Die Übernahme der gescheiterten Northvolt-Batteriefabrik in Schleswig-Holstein nimmt konkrete Formen an. Das US-Start-up Lyten will nach Informationen des SPIEGEL rund 60 Millionen Euro für die Überreste des Subventionsprojekts zahlen. Damit würde der Käufer nur einen Bruchteil der Summe aufbringen, die zuvor in das Vorhaben geflossen ist.
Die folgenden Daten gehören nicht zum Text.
Lemma ensure_spec b d :
  stands v d ->
  wpi env ensure_internal_state
    (fun _ b' d' => b' = true /\ ready v d') (fun _ d' => stands v d' /\ (usable d -> ~ fine env)) b d.
Proof.
  intros Hst. pose proof (stands_wf v d Hst) as Hw. unfold ensure_internal_state.
  apply wpi_bind, wpi_wp. unfold state_directory_checked.
  apply (wp_mono env (fun _ d' => ready v d') (fun _ d' => stands v d' /\ (usable d -> ~ fine env))
           (fun d' => stands v d' /\ (usable d -> ~ fine env))); [|intros [] d' H; by apply wpi_set_internal|done|done].
  destruct (tree d !! StateDir) as [n|] eqn:E.
  - assert (usable d -> is_state d) as Hus by (intros [?|[? _]]; [done|congruence]).
    assert (~ is_state d -> stands v d /\ (usable d -> ~ fine env)) as Hstop
      by (intros H; split; [done|]; intros ?%Hus; done).
    eapply wp_match_stat; [done| |by split].
    unfold stat. rewrite E. destruct n; cbn [is_dir md_node negb];
      [|apply wp_fail, Hstop; intros [H _]; congruence..].
    apply wp_bind, wp_try, wp_read_regular; [done| |].
    2: { intros Hf. split; [|by split]. rewrite bool_decide_false by done. apply wp_fail. by split. }
    pose proof (format_iff d Hw) as Hiff.
    destruct (regular_bounded FormatFile (len FORMAT_MARKER) d) as [c|e]; cbn [to_option].
    + case_bool_decide as Ec.
      * injection Ec as ->. apply wp_ret. split; [done|]. apply stands_state; [done|].
        split; [done|by apply Hiff].
      * apply wp_fail, Hstop. intros [_ H]. apply Hiff in H. congruence.
    + rewrite bool_decide_false by done. apply wp_fail, Hstop. intros [_ H]. apply Hiff in H. congruence.
  - assert (quiet v d) as Hq.
    { destruct Hst as [Hq|? ? [_ [] _]|[_ [] _]]; [done|congruence..]. }
    eapply wp_match_stat; [done| |by split]. unfold stat. rewrite E.
    destruct (fresh_state d [] Hq E) as [Hq1 _].
    set (d1 := set_tree (<[StateDir := Dir]> (tree d)) d) in *.
    assert (forall d', quiet v d' -> ~ fine env -> stands v d' /\ (usable d -> ~ fine env)) as Hstop
      by (intros d' H Hf; split; [by apply stands_quiet|done]).
    assert (forall c, quiet v (created FormatFile c d1)) as Hqc by (intros; by apply fresh_state).
    apply wp_bind, wp_map_fail. eapply wp_update.
    + unfold place_free. rewrite E. cbn [parent]. rewrite (wf_root _ Hw). reflexivity.
    + fold d1. eapply wp_bind_done; [apply answers_io, answers_touch|by intros Hf; split; [intros e|]; apply Hstop|].
      apply wp_bind, wp_write_new_sync.
      * intros e He. split; [by apply stands_quiet|]. intros [[H _]|[_ H]]; [congruence|]. exfalso.
        unfold place_free in He. cbn [parent] in He. unfold d1 in He. cbn in He.
        by rewrite lookup_insert_ne, H, lookup_insert_eq in He by done.
      * intros _. eapply wp_done; [apply answers_io; eapply answers_sync; apply Hqc| |].
        { split; [by apply stands_quiet, Hqc|by apply fresh_state_ok]. }
        intros Hf. split; [intros e|]; apply Hstop; (done || apply Hqc).
      * intros Hf. split; by apply Hstop.
      * intros Hf _ c'. split; [intros e|]; apply Hstop; (done || apply Hqc).
    + intros Hf. split; [by apply Hstop|]. split; by apply Hstop.
Qed.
Milliardenprojekt mit Staatshilfe
Northvolt hatte geplant, in Heide eine riesige Fabrik für Batteriezellen zu errichten. Das schwedische Unternehmen erhielt dafür umfangreiche staatliche Fördermittel. Doch das Projekt scheiterte, und Northvolt musste Insolvenz anmelden. Die Baustelle liegt seither brach.
Lyten steigt ein
Das US-Start-up Lyten, das auf Batterietechnologie spezialisiert ist, will nun die Reste übernehmen. Mit dem Kaufpreis von rund 60 Millionen Euro erwirbt Lyten die bereits errichteten Anlagen und Grundstücke. Experten sehen darin einen günstigen Einstieg für das Unternehmen, das selbst keine hohen Subventionen erhalten hat.
Die Übernahme steht unter dem Vorbehalt der Zustimmung der Gläubiger und der Kartellbehörden. Sollte sie gelingen, könnte Lyten die Produktion in Heide doch noch realisieren – allerdings in kleinerem Umfang als ursprünglich geplant.